### WHAT THIS TASK INVOLVES
Only one portion of the data is to be written out: from the line bearing "(** * Verification" through the line bearing "Conventions of the". Write it exactly as it appears.

Stored items from a collection
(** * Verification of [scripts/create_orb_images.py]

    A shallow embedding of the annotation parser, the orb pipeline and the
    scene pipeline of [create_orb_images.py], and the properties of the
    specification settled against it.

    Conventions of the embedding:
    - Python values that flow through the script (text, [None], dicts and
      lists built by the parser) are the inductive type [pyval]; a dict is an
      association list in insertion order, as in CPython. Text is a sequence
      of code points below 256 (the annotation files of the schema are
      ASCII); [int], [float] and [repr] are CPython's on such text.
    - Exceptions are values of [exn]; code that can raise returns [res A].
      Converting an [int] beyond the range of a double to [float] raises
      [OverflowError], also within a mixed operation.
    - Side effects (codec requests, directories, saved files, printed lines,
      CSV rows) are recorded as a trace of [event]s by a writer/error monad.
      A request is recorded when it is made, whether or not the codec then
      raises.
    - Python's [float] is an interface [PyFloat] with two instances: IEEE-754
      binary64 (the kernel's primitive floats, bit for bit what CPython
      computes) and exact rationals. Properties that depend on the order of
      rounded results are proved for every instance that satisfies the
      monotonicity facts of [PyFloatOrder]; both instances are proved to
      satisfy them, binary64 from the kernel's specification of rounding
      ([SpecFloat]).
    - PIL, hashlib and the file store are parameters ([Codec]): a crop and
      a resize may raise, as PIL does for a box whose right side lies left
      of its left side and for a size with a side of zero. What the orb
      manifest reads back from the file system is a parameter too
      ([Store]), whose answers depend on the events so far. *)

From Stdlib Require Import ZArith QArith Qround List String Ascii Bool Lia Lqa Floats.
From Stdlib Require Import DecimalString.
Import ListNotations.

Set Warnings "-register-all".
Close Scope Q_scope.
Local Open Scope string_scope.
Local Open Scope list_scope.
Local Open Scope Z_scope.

--

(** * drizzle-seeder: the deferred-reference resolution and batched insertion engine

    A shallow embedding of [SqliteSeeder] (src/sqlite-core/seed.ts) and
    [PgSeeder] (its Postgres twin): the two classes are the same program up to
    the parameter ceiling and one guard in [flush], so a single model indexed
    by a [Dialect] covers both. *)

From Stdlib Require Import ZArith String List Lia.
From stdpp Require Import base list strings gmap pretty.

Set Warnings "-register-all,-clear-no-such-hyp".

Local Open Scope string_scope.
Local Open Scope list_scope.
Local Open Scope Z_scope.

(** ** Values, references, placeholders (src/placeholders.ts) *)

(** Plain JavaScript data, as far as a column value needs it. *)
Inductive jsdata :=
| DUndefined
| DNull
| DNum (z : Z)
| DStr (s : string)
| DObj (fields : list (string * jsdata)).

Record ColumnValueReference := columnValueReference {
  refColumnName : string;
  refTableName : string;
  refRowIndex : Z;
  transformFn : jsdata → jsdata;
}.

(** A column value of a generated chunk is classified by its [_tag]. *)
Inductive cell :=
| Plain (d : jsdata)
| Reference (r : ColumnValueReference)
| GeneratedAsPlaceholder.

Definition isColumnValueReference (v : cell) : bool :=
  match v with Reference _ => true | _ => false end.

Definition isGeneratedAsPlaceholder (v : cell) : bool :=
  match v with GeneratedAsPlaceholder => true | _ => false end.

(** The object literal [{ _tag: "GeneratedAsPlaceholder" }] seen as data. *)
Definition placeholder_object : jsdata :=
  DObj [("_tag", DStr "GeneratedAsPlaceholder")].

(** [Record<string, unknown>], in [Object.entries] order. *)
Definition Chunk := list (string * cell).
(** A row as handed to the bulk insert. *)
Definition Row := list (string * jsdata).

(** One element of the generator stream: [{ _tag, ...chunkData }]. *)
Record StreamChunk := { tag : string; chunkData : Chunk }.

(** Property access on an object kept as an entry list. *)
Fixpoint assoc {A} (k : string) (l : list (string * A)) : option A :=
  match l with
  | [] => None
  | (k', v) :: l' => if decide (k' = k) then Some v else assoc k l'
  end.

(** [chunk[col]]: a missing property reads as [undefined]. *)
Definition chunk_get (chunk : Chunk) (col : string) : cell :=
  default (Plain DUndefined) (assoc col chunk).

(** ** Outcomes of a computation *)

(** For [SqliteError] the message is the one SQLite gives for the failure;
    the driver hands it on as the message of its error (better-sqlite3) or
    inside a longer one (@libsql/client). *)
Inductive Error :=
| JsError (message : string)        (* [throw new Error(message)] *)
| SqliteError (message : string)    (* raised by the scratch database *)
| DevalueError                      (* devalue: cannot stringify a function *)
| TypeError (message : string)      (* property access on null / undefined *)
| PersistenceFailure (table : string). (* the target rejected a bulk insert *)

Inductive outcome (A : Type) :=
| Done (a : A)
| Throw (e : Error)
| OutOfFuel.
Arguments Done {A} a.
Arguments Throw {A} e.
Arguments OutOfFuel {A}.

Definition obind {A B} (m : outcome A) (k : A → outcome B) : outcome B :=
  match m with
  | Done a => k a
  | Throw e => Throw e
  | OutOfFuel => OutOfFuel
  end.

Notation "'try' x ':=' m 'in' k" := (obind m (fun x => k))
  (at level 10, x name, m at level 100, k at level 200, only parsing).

### REPLY
(** * Verification of [scripts/create_orb_images.py]

    A shallow embedding of the annotation parser, the orb pipeline and the
    scene pipeline of [create_orb_images.py], and the properties of the
    specification settled against it.

    Conventions of the embedding:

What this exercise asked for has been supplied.